## What to do
The answer must consist of every line in the records below that contains the string "simpl".

## Data in this exercise
────────

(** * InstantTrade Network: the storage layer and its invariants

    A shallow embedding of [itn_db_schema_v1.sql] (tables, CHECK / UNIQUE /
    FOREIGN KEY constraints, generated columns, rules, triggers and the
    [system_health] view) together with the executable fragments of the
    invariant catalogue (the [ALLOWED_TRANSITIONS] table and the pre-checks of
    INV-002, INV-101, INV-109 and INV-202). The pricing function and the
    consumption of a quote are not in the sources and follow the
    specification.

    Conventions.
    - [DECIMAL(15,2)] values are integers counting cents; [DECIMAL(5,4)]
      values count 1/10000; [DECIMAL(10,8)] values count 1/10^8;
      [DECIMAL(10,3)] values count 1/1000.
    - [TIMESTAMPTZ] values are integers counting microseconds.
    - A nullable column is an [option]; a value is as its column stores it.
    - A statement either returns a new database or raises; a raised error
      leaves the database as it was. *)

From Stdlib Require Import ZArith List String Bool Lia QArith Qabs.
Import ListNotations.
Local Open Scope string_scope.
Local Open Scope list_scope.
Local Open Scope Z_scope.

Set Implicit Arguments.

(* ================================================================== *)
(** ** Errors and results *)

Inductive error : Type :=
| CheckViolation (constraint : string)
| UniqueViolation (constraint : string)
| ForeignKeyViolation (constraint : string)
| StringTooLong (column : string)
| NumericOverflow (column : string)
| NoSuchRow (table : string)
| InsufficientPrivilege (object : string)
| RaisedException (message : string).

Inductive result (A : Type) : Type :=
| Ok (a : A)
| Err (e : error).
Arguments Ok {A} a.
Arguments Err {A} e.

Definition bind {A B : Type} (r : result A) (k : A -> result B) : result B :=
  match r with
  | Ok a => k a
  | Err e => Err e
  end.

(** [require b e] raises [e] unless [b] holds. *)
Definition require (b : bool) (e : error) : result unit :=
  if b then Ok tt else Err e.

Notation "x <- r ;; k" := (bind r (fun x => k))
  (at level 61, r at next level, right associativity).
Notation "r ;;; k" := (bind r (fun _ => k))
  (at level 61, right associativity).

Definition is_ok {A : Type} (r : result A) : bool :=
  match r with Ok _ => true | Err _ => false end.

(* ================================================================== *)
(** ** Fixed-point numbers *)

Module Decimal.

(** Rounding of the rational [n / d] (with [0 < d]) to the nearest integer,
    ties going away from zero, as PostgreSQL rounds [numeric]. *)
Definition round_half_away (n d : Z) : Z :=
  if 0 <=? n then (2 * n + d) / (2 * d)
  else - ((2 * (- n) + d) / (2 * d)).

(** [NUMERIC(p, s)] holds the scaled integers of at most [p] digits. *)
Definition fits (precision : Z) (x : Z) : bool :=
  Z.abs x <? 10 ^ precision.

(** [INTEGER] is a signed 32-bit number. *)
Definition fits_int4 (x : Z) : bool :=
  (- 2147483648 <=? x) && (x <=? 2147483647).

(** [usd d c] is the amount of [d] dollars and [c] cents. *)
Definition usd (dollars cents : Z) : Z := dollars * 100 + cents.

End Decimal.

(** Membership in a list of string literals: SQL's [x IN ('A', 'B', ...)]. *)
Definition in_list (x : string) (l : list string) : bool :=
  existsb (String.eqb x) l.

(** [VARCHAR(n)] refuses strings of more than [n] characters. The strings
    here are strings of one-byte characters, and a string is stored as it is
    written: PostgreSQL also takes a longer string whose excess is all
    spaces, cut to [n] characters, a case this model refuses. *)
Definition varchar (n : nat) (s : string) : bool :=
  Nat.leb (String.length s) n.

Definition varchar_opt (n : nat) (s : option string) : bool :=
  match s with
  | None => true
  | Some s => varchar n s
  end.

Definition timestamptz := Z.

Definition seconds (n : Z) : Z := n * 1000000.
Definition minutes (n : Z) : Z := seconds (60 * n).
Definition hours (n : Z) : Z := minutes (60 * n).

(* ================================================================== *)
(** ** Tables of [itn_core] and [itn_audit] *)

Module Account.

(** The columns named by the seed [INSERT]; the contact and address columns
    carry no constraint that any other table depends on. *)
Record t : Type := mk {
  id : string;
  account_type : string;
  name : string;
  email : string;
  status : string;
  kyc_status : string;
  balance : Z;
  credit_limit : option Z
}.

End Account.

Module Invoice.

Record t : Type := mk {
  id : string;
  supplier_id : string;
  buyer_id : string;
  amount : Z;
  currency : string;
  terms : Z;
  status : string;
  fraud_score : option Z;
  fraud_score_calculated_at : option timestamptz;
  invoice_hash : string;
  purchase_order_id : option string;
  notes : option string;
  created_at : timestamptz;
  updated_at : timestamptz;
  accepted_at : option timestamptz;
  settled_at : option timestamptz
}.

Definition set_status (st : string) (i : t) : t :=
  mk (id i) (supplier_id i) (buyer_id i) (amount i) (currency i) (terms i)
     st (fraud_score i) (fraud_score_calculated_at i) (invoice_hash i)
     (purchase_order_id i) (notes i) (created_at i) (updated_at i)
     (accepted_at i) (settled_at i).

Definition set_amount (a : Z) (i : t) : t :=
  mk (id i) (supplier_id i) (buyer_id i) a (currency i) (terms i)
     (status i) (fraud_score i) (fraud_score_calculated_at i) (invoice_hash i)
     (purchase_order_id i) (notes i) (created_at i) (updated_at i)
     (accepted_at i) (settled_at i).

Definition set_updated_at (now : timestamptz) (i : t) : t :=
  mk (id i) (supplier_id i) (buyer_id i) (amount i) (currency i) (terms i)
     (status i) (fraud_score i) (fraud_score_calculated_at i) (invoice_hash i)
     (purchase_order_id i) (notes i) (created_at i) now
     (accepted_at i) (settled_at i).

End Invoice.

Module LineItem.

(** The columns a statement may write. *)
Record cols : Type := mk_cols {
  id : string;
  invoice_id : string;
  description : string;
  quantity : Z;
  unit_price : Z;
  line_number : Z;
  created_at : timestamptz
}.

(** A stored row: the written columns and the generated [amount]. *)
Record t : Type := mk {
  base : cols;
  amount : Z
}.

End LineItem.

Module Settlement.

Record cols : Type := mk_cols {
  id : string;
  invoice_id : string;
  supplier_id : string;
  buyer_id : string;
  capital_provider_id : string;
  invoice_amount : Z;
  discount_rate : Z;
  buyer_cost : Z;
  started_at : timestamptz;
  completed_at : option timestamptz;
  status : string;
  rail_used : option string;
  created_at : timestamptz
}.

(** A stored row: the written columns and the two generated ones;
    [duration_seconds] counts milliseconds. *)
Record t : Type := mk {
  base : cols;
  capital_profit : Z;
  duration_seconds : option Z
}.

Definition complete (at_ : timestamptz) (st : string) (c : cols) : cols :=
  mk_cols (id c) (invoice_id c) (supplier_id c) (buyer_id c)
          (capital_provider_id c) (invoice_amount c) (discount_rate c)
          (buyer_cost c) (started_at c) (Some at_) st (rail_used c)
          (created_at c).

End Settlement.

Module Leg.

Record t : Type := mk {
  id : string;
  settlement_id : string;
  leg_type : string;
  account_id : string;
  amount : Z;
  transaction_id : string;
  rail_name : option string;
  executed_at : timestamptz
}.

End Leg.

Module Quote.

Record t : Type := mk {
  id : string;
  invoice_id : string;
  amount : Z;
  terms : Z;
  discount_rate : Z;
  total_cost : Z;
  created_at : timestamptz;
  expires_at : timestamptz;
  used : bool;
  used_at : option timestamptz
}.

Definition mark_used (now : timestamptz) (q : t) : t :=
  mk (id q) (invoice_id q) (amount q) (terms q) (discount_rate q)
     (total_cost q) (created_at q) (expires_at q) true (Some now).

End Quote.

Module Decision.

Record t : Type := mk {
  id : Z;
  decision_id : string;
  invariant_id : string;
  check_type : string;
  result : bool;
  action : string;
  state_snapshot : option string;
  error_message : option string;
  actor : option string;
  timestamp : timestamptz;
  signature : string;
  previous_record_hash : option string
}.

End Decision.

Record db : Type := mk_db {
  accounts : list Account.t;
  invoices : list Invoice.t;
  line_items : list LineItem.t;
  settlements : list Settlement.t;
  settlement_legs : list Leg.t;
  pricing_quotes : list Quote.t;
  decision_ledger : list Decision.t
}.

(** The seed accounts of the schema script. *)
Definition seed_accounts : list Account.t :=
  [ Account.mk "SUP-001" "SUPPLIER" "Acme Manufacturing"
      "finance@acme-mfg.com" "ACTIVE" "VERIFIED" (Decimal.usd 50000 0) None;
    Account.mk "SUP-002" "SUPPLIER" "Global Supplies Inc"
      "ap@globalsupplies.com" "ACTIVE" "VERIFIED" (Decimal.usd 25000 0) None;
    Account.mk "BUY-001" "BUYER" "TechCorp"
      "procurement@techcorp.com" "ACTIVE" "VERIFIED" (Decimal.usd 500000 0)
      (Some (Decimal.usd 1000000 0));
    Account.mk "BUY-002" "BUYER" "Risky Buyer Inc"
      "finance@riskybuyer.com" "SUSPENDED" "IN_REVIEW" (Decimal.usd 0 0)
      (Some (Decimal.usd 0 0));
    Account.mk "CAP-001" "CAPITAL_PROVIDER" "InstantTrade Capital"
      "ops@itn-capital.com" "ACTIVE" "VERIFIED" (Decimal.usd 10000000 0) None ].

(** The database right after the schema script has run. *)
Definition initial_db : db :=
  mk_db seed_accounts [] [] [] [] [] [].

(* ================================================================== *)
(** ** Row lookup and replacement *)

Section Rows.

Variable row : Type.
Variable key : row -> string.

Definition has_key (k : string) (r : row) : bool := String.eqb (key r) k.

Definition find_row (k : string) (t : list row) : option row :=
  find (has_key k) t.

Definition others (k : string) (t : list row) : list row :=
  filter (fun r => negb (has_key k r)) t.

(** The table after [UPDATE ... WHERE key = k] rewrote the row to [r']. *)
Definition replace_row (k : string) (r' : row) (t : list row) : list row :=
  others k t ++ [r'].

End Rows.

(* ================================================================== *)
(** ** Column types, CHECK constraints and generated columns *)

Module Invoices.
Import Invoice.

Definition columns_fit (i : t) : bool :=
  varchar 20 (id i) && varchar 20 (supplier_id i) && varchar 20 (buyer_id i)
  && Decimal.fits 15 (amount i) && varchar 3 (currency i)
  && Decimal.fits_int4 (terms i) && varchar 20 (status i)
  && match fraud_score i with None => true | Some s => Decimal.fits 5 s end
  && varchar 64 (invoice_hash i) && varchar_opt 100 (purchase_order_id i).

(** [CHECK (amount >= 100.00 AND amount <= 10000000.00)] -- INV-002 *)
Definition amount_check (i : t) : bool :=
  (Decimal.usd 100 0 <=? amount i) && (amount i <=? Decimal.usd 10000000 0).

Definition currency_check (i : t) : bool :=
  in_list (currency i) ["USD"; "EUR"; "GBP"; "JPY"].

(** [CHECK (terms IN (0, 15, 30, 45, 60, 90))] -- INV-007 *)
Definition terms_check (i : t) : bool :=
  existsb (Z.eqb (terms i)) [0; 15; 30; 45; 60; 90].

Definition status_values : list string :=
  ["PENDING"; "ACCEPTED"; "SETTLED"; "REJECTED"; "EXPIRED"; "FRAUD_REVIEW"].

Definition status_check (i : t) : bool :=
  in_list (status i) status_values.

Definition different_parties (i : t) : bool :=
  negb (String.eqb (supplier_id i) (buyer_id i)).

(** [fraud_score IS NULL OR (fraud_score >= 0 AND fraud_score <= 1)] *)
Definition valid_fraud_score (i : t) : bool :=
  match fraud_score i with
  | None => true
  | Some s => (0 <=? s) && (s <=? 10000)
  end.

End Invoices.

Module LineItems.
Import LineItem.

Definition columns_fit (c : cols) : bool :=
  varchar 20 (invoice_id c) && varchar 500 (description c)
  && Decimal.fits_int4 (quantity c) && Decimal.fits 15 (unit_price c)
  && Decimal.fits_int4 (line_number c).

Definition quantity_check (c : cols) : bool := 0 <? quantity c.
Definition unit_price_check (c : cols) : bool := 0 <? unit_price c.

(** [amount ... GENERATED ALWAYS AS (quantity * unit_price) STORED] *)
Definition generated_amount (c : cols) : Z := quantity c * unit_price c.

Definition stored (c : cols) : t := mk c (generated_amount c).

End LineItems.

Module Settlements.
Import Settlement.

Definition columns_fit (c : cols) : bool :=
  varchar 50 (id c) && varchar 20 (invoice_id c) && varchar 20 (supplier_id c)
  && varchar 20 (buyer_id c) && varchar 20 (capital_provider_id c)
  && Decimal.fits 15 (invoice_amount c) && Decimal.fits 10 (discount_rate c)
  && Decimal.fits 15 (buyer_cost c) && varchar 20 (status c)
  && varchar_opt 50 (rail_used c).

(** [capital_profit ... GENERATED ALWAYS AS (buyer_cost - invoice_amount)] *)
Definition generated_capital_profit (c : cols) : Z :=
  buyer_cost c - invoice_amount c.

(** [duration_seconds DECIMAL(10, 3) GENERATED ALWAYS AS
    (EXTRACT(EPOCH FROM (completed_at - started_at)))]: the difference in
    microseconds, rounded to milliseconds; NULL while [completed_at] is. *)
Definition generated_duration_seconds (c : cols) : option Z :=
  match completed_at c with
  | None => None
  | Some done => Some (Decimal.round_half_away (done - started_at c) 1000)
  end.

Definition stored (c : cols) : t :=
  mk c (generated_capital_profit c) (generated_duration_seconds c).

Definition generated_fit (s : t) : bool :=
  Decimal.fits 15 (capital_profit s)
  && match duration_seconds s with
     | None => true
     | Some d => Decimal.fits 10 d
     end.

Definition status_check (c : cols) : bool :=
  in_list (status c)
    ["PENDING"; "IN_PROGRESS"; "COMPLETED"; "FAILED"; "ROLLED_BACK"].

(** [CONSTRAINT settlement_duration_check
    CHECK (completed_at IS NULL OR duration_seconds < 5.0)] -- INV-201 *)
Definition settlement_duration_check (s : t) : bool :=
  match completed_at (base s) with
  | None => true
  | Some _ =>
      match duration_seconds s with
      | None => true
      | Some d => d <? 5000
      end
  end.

────────

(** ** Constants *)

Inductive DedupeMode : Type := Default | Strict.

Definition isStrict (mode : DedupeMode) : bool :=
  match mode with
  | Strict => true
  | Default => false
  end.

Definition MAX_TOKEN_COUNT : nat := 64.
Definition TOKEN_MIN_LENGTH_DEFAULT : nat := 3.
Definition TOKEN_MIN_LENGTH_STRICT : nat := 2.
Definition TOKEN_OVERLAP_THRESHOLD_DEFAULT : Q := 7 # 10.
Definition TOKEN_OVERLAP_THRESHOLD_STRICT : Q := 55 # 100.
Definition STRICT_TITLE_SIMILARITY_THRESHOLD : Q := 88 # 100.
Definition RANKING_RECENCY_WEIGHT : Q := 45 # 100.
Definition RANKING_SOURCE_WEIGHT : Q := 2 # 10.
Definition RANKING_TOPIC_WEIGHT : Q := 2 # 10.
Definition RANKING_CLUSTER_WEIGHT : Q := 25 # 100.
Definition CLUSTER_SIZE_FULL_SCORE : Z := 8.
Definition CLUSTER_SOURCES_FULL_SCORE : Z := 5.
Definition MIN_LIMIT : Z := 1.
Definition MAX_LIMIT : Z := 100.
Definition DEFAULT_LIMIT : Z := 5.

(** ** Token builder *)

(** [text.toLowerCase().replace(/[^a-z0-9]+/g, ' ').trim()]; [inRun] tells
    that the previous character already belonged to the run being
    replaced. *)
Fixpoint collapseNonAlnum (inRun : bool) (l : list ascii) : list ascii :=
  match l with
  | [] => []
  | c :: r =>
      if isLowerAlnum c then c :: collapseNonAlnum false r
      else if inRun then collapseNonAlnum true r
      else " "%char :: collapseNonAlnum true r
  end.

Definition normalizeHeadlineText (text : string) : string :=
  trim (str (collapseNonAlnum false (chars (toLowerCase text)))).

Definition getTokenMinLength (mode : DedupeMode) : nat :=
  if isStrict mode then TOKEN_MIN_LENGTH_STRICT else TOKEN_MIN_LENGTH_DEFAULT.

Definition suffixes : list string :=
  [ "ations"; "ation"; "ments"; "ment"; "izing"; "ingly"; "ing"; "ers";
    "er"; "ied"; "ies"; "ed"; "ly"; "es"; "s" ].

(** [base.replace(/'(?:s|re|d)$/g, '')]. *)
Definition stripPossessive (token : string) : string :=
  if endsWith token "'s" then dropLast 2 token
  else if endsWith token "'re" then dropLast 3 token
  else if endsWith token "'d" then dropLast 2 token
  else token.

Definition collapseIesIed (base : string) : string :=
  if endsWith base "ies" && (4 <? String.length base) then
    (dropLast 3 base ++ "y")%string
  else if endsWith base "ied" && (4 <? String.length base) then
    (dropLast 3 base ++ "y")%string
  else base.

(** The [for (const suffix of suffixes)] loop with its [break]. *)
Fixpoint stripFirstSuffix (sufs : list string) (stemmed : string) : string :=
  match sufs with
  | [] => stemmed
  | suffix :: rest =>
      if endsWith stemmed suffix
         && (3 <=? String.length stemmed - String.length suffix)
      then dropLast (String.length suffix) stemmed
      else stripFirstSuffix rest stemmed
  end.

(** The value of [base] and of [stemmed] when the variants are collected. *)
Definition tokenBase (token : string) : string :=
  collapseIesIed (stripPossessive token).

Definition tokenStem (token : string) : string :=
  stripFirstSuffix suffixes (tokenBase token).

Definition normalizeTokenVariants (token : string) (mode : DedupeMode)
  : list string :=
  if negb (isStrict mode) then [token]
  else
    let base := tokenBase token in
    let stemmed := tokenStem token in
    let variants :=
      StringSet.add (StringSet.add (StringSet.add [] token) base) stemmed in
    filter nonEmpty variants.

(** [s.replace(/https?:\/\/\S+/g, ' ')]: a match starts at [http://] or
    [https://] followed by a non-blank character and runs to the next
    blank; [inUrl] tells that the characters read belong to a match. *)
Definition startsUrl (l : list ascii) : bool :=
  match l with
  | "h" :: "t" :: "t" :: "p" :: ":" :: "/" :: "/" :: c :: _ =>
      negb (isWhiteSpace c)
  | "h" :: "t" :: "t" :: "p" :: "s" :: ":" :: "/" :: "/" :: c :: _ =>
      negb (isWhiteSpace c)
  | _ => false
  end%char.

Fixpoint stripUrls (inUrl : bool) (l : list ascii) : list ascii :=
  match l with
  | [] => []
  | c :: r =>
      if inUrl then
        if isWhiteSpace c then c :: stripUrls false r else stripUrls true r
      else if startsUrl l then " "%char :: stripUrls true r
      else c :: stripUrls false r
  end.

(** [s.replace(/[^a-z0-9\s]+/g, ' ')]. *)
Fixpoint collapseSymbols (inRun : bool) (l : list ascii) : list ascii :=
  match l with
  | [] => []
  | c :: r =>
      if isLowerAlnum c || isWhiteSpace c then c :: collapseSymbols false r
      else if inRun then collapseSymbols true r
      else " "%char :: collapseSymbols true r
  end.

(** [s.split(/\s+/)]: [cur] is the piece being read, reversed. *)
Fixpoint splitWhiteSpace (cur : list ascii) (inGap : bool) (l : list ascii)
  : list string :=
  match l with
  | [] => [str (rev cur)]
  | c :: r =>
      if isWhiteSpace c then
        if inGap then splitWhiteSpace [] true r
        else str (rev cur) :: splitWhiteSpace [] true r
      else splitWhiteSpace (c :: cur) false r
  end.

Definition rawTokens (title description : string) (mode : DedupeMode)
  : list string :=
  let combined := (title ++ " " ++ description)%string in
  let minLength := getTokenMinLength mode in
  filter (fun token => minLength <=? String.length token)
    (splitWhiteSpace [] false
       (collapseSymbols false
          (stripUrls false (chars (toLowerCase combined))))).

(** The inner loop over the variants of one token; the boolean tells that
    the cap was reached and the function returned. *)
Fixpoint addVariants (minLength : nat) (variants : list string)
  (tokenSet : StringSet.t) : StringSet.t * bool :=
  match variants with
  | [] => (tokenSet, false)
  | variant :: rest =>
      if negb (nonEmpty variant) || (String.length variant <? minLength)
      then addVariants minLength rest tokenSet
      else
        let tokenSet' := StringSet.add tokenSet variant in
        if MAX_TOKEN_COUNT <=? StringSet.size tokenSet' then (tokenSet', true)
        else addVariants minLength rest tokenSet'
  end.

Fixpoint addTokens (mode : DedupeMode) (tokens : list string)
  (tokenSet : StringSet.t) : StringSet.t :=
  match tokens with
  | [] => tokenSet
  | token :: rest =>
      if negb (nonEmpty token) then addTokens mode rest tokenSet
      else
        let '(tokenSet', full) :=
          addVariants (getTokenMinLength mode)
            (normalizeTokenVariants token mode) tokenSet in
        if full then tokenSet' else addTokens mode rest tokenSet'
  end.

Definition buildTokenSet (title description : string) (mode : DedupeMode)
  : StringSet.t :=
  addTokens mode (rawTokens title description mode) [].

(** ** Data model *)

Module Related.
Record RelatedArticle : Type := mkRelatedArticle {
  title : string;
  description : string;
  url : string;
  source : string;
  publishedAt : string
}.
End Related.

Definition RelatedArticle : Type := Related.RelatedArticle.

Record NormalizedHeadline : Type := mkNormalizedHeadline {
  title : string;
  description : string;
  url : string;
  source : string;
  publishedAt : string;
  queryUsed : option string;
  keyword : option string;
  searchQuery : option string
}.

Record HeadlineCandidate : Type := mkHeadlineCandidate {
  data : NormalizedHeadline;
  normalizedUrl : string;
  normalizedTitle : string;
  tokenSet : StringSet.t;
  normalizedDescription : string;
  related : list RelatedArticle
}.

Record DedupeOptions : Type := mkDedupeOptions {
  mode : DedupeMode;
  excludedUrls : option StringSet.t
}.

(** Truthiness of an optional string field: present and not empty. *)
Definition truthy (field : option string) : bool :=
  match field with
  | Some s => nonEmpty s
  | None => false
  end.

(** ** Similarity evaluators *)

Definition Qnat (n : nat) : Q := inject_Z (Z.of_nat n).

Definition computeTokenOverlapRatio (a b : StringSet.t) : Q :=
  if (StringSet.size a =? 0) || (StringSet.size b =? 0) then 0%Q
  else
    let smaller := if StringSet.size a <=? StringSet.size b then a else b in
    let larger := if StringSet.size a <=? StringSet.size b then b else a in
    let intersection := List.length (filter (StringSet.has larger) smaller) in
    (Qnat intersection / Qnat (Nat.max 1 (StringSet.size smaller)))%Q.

────────

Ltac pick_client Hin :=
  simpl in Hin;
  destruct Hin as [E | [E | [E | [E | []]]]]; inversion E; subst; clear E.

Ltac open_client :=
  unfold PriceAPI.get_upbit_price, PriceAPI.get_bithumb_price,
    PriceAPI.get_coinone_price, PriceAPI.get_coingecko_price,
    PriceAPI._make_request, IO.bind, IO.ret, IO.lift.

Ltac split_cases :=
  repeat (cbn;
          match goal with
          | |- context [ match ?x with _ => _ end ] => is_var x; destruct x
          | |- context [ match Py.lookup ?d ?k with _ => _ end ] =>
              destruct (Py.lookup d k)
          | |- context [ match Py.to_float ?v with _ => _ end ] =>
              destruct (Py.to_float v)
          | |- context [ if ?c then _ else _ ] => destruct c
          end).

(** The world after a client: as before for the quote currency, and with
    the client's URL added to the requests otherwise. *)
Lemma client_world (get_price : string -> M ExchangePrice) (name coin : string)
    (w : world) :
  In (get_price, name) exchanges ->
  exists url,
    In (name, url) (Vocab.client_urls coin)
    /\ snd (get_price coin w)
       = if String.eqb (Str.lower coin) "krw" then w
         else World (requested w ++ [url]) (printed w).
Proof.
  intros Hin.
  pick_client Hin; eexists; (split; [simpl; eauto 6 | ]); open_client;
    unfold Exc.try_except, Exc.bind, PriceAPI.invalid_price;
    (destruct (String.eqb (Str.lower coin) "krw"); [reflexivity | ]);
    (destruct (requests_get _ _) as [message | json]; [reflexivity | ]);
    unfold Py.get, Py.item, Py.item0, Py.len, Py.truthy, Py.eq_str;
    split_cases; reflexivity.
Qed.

────────

## Solved problem
  simpl in Hin;
  pick_client Hin; eexists; (split; [simpl; eauto 6 | ]); open_client;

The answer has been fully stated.